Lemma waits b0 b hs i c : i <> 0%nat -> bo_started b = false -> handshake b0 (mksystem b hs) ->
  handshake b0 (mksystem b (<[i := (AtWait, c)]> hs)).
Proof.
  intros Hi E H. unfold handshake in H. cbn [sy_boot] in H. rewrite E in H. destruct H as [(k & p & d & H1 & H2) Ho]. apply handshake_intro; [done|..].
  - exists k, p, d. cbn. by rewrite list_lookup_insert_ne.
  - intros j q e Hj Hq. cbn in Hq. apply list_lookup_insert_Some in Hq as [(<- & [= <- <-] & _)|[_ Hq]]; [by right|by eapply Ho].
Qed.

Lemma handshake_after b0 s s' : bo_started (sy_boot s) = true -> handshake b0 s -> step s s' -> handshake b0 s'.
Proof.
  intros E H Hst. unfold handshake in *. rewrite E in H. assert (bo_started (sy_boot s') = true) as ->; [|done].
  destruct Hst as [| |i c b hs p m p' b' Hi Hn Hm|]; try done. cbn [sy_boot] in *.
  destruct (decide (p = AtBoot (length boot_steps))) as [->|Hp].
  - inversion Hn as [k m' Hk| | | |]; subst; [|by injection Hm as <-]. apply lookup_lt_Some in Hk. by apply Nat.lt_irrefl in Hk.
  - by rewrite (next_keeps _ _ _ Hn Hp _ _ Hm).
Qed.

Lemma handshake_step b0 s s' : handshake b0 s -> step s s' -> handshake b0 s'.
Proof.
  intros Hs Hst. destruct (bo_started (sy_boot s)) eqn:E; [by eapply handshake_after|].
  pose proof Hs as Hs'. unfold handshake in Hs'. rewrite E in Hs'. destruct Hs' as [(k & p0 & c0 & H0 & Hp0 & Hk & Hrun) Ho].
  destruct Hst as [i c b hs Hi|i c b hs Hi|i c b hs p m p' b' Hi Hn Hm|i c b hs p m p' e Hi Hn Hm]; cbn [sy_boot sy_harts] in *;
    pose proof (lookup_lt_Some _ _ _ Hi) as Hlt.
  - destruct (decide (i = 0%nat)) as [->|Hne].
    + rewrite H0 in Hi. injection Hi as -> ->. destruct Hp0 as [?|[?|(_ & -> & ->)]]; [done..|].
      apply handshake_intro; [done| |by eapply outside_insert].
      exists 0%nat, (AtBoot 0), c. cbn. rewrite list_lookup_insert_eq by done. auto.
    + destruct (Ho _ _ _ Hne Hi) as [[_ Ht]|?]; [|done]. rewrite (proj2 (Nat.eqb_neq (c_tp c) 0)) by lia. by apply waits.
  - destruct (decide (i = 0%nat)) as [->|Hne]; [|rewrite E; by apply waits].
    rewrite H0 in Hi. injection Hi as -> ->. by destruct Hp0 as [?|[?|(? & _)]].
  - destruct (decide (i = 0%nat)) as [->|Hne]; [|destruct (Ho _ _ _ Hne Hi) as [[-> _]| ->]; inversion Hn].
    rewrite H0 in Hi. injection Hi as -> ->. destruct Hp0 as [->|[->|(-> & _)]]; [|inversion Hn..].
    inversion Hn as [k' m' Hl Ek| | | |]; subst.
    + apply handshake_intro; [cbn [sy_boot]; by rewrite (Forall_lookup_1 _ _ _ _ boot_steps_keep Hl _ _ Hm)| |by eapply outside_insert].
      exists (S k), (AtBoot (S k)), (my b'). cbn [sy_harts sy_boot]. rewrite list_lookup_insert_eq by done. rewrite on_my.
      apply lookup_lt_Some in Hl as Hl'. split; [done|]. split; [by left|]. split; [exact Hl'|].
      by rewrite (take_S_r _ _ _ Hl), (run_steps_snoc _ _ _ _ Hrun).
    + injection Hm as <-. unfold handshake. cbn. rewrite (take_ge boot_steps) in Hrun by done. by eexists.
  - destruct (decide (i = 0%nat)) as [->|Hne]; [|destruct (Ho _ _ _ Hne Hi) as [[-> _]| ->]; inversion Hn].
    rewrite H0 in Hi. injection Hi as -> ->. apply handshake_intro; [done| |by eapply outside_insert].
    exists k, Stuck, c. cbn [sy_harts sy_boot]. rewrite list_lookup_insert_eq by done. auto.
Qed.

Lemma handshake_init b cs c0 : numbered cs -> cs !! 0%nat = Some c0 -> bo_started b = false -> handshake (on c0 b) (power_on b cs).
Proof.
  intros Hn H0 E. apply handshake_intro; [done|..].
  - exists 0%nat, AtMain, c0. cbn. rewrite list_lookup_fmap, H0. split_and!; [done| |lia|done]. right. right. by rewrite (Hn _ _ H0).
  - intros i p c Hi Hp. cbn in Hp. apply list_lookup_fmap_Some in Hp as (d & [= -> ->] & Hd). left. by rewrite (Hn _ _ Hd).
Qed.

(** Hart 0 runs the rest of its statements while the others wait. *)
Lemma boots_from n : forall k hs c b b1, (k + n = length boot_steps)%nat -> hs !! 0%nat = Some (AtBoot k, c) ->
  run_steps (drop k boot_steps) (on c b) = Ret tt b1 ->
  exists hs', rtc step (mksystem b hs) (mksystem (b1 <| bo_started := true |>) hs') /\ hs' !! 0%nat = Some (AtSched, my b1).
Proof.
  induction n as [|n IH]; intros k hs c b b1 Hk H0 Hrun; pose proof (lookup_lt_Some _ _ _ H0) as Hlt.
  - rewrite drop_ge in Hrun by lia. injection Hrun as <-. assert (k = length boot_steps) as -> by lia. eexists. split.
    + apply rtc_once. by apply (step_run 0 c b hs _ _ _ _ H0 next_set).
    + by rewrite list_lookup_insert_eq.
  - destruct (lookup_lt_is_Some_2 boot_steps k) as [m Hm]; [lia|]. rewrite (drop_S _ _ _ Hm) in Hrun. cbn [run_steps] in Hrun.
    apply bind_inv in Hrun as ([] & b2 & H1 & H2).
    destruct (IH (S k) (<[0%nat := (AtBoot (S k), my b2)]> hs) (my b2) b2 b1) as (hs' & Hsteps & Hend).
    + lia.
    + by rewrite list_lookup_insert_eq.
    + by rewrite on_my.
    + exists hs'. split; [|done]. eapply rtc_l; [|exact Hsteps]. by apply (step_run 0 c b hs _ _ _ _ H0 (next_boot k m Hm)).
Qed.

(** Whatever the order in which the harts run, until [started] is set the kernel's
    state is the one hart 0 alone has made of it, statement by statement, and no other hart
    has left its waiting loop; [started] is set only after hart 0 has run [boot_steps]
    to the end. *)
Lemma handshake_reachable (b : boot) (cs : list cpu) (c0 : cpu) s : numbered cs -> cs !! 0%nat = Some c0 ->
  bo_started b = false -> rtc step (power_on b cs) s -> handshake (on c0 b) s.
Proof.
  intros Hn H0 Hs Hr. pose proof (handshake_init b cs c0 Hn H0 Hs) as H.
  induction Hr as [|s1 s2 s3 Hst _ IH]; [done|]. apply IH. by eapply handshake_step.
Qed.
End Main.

##########

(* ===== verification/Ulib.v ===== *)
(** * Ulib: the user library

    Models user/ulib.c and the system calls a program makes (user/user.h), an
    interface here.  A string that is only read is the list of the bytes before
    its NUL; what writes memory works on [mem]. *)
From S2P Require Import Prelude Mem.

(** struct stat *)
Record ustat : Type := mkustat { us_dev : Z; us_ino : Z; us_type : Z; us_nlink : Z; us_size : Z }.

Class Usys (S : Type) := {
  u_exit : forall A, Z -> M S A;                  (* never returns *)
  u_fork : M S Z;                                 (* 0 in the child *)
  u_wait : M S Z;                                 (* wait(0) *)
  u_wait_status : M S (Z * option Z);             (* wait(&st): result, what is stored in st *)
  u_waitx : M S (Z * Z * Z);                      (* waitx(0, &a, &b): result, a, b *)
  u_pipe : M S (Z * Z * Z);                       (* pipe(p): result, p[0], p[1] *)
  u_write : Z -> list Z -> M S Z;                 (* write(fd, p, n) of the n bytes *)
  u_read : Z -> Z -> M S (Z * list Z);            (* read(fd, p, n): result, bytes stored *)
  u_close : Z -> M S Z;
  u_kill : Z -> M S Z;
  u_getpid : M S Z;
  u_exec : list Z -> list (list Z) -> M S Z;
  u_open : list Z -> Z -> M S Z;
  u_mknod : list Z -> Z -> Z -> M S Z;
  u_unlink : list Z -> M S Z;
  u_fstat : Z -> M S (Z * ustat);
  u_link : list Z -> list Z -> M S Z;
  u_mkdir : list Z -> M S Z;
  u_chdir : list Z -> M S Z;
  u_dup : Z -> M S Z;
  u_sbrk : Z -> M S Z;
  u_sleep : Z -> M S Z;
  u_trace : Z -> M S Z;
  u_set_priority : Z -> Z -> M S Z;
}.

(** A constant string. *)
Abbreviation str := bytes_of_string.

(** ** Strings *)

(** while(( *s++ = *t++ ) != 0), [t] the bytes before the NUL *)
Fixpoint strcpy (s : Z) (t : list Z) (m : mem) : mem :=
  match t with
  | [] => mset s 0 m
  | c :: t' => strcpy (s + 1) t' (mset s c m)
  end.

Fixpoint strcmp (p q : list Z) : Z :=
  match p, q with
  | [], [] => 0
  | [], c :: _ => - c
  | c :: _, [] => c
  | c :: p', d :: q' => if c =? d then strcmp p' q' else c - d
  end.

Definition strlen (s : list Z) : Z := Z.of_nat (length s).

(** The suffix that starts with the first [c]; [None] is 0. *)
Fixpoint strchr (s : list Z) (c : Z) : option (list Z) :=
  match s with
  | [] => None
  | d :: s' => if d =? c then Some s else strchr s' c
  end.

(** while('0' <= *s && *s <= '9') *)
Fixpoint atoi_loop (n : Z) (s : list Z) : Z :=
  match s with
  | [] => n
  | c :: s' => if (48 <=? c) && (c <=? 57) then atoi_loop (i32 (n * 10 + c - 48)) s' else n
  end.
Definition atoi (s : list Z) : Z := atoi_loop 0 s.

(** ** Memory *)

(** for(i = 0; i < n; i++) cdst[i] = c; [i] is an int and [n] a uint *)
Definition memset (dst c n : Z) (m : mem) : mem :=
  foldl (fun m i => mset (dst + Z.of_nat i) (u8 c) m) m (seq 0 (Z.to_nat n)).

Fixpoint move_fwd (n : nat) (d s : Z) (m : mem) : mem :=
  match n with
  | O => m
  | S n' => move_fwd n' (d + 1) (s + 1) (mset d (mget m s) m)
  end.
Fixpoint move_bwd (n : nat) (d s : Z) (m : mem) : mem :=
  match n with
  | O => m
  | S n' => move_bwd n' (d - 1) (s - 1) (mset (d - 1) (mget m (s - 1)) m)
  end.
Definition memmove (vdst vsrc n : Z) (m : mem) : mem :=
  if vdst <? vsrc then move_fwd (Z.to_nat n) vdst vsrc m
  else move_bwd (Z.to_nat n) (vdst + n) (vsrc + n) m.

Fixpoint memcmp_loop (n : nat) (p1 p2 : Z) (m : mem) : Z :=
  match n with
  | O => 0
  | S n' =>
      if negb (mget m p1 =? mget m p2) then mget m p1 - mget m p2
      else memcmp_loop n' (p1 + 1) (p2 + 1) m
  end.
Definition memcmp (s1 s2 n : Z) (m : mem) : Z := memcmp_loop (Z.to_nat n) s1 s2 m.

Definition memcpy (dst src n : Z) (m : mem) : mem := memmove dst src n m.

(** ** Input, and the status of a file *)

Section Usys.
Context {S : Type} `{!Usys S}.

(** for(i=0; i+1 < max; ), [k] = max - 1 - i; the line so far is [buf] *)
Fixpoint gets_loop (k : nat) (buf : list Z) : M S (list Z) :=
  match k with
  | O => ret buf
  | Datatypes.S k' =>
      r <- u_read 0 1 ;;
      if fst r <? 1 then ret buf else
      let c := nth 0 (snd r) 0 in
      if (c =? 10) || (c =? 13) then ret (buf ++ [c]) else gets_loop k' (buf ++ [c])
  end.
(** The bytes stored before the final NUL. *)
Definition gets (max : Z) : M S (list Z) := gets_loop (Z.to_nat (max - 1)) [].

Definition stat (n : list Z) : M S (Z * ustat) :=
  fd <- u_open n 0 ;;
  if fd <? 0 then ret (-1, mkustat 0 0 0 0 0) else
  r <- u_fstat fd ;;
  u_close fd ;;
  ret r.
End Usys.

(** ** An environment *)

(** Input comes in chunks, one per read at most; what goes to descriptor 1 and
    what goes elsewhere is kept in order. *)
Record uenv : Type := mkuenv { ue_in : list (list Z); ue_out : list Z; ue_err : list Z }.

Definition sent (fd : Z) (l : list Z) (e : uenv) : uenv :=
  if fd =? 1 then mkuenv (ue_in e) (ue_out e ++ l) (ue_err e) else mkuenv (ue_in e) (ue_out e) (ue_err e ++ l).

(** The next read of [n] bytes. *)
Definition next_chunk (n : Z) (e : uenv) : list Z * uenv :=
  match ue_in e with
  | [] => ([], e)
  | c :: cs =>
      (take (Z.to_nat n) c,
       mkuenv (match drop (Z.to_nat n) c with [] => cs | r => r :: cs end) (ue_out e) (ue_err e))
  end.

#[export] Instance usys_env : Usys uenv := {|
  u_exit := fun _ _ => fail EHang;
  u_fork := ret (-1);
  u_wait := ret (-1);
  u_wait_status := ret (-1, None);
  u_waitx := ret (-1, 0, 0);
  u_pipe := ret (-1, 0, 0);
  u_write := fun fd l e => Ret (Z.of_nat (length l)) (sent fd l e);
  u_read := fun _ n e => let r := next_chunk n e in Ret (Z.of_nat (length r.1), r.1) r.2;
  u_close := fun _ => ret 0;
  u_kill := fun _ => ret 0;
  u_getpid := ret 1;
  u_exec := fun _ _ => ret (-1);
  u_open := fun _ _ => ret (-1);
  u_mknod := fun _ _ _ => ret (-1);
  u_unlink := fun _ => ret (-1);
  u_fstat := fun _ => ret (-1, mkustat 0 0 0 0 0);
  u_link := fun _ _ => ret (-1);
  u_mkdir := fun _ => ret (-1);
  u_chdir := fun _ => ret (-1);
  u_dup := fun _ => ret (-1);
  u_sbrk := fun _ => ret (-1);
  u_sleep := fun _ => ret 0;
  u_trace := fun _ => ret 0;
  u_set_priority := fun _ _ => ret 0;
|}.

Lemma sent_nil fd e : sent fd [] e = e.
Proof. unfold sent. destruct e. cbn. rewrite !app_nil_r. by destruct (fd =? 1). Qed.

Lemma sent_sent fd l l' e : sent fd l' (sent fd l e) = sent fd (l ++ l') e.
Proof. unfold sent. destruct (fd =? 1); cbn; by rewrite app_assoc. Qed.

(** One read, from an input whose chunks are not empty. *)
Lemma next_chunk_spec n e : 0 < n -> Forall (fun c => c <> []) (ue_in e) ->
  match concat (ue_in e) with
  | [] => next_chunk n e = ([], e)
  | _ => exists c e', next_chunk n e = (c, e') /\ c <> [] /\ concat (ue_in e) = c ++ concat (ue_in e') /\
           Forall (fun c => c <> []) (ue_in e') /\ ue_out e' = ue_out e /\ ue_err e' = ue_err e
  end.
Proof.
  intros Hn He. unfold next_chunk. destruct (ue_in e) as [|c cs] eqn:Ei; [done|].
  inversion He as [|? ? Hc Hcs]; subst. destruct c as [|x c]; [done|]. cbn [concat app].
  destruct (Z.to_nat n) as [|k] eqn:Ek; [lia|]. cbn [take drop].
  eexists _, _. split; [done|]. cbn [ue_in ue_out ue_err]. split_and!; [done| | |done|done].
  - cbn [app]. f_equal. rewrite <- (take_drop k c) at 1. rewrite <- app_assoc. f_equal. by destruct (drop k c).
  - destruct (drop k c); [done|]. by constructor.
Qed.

##########

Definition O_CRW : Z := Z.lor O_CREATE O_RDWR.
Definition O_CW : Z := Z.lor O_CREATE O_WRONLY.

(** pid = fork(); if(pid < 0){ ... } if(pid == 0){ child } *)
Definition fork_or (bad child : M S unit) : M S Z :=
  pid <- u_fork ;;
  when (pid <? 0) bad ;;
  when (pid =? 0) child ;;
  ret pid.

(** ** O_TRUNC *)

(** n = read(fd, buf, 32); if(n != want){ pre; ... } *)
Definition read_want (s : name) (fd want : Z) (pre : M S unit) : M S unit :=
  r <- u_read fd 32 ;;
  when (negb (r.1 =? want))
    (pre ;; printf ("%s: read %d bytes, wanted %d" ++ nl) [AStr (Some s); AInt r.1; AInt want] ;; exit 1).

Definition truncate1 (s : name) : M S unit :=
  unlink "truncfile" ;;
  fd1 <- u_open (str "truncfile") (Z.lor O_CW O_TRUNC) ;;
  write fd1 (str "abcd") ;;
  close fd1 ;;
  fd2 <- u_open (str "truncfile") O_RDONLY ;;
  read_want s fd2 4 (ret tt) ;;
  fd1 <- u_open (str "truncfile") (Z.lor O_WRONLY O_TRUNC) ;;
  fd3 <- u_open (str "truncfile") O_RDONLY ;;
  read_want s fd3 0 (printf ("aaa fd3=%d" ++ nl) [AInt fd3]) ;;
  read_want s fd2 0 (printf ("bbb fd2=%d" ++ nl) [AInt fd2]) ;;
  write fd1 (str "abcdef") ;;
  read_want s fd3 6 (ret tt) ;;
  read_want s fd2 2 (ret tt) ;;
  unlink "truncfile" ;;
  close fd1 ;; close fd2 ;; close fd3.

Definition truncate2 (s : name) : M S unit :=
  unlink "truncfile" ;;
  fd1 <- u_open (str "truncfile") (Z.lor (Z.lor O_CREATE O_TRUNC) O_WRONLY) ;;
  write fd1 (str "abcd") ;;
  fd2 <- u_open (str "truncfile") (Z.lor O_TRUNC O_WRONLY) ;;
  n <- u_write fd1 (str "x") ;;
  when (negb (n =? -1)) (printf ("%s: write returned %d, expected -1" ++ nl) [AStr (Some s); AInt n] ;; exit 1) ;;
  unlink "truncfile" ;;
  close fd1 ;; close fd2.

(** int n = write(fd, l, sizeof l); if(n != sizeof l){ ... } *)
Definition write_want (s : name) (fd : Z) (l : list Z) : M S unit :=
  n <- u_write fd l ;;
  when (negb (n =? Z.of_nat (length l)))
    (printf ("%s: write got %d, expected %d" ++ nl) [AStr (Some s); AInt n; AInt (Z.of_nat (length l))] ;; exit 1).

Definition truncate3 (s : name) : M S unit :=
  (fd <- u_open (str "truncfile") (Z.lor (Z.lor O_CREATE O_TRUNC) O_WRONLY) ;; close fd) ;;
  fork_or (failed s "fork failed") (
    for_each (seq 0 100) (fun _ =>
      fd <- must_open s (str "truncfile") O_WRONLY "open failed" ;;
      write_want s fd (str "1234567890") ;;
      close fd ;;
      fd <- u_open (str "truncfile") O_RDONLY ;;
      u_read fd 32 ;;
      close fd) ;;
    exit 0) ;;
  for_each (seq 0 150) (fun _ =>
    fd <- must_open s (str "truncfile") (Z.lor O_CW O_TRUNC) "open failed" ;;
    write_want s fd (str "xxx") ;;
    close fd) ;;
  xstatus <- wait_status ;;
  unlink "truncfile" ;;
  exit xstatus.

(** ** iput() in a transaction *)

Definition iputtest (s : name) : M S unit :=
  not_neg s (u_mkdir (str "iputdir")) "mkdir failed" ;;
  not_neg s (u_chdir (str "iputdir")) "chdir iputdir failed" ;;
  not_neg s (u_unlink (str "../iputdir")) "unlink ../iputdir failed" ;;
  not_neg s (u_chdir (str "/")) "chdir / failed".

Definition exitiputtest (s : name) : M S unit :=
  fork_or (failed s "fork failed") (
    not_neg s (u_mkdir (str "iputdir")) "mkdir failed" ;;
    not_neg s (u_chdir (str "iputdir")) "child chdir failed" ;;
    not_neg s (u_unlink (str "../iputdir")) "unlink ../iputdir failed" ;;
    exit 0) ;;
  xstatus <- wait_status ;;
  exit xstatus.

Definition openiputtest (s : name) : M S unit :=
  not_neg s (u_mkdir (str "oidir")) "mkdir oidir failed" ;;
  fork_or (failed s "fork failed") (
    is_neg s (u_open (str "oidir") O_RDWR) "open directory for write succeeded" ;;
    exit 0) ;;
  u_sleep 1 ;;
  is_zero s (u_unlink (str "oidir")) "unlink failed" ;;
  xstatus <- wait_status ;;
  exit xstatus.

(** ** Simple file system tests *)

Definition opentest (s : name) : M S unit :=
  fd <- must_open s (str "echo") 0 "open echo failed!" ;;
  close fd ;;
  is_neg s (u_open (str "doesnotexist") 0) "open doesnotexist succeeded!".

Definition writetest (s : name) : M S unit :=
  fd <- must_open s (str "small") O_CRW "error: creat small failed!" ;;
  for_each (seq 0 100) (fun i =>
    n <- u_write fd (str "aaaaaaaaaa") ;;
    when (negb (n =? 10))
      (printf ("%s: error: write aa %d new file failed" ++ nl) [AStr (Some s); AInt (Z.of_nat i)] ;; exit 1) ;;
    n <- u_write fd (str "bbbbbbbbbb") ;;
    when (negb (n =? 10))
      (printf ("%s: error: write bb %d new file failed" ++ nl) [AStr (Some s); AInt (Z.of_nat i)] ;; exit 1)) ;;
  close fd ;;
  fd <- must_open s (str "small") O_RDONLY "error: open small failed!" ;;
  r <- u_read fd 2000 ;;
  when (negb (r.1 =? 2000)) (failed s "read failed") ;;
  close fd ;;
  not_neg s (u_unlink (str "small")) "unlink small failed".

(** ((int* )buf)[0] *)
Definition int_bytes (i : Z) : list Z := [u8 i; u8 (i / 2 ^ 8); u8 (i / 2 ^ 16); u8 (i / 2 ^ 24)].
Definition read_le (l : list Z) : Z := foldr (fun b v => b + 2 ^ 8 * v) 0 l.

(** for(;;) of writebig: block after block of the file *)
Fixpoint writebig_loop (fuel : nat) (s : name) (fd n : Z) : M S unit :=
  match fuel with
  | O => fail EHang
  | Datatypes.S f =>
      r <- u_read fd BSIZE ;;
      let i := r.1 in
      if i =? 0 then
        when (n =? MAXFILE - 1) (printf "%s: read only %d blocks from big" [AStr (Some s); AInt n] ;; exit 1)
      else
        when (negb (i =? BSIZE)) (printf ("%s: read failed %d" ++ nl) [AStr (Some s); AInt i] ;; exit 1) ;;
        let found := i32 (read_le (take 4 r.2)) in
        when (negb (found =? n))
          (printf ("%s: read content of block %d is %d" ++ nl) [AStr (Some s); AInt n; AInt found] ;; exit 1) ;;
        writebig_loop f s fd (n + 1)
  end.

##########

Task brief> Whenever a line in the entries above includes the word "negb", pull that line out.

Answer to the exercise>
      if negb (mget m p1 =? mget m p2) then mget m p1 - mget m p2
  when (negb (r.1 =? want))
  when (negb (n =? -1)) (printf ("%s: write returned %d, expected -1" ++ nl) [AStr (Some s); AInt n] ;; exit 1) ;;
  when (negb (n =? Z.of_nat (length l)))
    when (negb (n =? 10))
    when (negb (n =? 10))
  when (negb (r.1 =? 2000)) (failed s "read failed") ;;
        when (negb (i =? BSIZE)) (printf ("%s: read failed %d" ++ nl) [AStr (Some s); AInt i] ;; exit 1) ;;
        when (negb (found =? n))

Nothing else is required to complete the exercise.